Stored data
# # # # # # #
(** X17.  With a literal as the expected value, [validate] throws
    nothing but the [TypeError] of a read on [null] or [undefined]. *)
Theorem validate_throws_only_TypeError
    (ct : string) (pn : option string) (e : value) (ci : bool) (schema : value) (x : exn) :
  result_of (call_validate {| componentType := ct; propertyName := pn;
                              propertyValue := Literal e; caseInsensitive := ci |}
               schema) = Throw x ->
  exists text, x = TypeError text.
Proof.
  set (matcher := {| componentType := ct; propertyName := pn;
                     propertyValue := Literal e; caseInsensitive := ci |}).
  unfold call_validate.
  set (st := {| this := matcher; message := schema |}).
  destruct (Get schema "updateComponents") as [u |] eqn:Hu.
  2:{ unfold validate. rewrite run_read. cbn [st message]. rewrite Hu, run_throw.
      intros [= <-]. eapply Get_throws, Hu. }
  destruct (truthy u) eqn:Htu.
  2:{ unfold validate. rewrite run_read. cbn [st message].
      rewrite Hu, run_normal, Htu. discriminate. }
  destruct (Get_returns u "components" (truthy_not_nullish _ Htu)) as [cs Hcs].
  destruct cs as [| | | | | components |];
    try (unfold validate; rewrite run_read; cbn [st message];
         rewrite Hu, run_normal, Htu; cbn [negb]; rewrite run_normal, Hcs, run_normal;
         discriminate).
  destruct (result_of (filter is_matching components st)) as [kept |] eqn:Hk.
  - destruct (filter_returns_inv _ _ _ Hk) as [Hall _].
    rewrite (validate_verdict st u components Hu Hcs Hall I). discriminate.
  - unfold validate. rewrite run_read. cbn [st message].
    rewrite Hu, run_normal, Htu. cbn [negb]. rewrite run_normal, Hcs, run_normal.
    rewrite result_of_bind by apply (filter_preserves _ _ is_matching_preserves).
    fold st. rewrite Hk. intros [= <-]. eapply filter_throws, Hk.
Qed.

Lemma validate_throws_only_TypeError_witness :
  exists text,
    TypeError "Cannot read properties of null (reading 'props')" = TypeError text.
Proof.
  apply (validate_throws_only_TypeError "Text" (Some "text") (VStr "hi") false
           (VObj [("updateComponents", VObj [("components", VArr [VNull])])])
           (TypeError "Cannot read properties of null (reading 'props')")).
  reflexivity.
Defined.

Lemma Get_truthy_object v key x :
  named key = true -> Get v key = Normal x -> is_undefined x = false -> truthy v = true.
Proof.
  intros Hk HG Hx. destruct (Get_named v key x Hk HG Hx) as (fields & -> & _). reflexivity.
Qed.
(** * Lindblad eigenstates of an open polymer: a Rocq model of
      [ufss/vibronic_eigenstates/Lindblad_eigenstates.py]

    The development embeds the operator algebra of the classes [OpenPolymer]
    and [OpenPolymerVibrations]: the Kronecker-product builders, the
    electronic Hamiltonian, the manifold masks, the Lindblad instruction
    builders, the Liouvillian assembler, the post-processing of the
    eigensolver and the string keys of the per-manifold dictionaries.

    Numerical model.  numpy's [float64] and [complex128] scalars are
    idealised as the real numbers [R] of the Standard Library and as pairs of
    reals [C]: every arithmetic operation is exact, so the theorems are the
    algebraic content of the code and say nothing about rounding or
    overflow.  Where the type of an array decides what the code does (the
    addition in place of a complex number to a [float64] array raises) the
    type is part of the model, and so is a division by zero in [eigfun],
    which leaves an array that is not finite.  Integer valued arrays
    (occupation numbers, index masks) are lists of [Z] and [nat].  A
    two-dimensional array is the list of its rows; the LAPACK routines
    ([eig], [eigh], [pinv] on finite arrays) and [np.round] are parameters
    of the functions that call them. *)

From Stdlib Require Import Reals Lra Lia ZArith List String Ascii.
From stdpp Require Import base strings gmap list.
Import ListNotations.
# # # # # # #
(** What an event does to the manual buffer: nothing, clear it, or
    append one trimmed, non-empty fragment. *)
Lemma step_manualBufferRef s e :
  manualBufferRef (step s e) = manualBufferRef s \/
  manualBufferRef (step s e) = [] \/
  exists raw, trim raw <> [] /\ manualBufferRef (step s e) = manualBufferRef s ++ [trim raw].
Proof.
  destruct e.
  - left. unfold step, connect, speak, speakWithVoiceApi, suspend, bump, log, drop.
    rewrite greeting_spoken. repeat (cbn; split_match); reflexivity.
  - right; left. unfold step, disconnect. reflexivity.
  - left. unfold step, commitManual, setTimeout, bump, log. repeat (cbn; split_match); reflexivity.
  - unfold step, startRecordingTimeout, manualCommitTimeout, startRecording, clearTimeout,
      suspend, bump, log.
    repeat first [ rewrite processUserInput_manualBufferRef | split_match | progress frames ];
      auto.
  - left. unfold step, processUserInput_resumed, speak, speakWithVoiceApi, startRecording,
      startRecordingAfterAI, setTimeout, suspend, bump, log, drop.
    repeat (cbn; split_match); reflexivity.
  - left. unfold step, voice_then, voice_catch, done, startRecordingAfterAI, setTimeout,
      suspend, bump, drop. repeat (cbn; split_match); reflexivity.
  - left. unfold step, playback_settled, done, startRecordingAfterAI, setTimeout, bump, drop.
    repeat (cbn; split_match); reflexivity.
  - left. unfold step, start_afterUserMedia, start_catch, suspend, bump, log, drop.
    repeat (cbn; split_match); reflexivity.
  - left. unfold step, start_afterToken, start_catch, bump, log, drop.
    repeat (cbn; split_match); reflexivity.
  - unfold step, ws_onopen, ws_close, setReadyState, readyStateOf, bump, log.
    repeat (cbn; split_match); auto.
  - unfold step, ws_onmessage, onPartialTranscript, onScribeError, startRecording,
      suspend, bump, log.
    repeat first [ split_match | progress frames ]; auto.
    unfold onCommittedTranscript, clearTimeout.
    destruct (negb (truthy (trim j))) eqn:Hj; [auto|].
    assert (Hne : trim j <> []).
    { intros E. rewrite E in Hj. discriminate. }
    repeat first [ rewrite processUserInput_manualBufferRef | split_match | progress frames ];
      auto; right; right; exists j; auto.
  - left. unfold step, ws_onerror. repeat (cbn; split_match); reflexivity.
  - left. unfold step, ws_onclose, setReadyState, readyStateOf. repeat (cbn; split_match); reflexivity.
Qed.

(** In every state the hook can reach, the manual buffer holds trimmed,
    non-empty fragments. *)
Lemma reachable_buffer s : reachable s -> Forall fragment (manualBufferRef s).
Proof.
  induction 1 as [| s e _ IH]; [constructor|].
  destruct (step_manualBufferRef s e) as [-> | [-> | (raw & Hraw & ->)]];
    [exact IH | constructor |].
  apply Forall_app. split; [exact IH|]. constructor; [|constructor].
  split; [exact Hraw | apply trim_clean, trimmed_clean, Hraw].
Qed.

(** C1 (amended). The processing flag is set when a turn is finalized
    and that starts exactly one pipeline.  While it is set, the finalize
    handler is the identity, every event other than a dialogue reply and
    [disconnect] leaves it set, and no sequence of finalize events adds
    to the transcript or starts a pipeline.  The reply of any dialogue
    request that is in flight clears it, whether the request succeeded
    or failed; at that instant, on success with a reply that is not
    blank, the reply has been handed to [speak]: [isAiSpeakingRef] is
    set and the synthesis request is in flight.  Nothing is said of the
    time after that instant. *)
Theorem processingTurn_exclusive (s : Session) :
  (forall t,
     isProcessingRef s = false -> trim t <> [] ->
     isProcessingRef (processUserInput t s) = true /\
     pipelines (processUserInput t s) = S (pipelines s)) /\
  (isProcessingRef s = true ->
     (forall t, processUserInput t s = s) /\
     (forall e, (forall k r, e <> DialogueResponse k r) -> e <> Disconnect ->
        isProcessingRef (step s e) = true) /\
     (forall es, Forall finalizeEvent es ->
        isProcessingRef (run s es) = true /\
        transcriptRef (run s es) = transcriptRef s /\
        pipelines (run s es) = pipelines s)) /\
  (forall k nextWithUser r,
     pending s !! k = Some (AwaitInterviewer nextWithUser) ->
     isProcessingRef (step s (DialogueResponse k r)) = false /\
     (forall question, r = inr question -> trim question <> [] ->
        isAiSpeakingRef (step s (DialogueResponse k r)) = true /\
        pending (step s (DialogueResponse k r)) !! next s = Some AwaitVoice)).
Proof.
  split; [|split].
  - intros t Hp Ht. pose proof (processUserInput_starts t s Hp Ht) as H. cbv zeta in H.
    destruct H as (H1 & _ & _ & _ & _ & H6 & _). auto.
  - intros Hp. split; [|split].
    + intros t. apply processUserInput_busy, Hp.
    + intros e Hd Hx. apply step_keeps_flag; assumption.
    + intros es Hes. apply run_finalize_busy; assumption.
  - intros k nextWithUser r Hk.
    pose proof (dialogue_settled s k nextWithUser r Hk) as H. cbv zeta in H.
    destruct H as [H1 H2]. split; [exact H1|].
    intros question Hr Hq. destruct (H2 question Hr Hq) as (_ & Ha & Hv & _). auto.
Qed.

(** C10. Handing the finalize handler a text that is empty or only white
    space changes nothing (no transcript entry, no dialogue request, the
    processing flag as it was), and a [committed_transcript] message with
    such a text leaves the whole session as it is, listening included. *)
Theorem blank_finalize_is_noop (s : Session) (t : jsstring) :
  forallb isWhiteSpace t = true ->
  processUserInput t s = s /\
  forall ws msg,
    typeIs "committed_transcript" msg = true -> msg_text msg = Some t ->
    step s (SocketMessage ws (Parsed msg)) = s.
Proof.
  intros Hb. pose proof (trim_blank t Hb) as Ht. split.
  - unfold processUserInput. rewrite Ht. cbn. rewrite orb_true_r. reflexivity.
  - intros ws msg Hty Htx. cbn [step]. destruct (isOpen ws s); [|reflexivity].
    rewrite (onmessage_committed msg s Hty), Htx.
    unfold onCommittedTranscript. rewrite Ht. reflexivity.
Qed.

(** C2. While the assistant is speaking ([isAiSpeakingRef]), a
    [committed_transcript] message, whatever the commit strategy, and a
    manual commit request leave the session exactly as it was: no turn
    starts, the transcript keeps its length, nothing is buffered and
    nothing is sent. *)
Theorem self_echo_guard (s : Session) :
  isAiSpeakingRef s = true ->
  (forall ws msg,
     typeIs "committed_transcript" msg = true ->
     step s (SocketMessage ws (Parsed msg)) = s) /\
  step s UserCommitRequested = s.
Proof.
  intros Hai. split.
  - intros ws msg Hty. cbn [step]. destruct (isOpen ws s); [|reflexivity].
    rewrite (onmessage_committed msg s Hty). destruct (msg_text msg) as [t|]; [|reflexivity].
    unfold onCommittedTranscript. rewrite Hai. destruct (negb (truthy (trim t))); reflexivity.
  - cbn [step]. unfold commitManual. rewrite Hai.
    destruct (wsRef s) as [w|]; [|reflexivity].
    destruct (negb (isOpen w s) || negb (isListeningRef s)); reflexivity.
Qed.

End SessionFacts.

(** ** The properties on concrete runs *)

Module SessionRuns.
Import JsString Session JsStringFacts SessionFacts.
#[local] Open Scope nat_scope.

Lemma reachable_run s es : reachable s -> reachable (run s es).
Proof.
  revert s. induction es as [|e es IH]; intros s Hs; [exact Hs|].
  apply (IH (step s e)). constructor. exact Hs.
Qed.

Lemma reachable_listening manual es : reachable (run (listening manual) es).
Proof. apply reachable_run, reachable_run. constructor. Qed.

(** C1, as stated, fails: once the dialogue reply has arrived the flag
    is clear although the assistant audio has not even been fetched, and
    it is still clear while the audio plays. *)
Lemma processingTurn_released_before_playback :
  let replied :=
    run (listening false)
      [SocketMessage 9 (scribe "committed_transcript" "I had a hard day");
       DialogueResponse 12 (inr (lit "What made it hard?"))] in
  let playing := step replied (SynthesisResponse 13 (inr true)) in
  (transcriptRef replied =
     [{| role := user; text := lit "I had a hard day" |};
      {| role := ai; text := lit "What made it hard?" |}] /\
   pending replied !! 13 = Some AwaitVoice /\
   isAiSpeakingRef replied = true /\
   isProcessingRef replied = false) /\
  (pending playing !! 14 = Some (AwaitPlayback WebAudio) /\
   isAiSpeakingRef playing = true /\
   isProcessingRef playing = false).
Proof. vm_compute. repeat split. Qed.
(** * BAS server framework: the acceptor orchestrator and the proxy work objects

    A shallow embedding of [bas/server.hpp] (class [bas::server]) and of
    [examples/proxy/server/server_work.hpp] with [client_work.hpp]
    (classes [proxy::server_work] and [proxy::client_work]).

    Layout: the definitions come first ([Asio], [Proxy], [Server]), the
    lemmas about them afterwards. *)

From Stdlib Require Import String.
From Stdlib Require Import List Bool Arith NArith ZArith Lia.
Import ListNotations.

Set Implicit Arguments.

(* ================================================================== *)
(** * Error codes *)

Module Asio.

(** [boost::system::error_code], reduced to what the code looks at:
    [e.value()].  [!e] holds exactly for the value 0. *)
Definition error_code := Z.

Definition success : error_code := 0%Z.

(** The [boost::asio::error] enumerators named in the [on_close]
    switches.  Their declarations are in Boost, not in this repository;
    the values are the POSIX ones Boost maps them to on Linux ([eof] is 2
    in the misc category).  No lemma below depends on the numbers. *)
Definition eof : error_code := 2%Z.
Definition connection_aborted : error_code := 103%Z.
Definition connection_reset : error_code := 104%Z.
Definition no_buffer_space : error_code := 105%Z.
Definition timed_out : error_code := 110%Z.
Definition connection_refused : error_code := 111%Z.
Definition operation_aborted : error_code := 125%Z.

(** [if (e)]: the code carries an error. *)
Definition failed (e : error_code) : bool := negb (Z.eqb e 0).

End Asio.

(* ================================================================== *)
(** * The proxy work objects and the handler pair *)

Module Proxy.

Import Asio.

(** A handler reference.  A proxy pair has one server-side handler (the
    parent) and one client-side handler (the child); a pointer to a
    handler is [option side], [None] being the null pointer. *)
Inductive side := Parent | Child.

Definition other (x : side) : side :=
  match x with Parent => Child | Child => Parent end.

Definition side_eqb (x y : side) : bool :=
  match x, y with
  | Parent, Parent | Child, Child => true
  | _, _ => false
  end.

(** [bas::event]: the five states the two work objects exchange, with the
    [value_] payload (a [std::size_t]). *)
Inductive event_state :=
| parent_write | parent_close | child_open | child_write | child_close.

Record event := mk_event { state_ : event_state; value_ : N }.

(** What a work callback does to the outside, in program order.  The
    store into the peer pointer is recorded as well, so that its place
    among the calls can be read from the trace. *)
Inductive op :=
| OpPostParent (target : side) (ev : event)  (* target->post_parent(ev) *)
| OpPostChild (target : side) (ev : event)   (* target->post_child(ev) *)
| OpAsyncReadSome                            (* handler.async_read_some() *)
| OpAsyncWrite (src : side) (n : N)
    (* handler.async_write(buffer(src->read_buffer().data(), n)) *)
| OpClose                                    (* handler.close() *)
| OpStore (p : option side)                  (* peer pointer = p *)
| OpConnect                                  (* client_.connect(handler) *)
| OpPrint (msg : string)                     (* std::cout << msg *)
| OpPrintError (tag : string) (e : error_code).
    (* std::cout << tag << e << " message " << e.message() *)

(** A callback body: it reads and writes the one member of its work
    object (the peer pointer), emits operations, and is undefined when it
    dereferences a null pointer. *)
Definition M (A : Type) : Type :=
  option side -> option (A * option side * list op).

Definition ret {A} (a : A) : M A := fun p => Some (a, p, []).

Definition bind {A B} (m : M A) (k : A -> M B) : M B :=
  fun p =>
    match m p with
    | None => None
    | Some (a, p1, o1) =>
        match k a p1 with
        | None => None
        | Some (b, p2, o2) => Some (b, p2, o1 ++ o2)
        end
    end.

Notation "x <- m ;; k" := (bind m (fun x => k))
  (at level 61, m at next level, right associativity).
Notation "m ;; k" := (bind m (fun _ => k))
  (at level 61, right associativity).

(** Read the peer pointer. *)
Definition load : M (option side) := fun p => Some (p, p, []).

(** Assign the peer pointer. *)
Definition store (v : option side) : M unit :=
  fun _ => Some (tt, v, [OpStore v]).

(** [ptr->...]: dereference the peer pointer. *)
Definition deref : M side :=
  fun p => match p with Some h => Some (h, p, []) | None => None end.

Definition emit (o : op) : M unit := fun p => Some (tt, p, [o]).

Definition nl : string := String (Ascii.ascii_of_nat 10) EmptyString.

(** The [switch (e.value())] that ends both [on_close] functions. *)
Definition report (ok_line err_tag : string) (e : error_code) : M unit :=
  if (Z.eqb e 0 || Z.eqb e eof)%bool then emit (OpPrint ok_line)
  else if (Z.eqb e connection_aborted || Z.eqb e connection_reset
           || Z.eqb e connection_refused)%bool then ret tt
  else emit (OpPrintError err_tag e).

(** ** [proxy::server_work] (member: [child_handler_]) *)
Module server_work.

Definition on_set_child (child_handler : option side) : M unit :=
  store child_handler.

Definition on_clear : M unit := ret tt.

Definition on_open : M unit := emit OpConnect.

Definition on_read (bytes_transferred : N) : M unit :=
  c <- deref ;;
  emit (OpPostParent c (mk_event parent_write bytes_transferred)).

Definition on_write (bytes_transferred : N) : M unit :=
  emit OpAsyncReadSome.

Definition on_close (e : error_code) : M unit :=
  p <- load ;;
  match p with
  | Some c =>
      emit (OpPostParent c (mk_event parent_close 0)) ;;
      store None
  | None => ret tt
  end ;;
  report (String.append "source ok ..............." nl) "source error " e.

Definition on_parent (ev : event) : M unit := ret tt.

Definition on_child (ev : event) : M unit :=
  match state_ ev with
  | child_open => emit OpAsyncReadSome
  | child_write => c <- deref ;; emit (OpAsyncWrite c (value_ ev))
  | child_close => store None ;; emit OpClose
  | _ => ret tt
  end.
# # # # # # #
▸ **Action item**:
Copy the records above exactly, beginning at the line that contains "handler is [option" and stopping after the line that contains "match x, y with".

▸ **Result of this task**:
    handler is [option side], [None] being the null pointer. *)
Inductive side := Parent | Child.

Definition other (x : side) : side :=
  match x with Parent => Child | Child => Parent end.

Definition side_eqb (x y : side) : bool :=
  match x, y with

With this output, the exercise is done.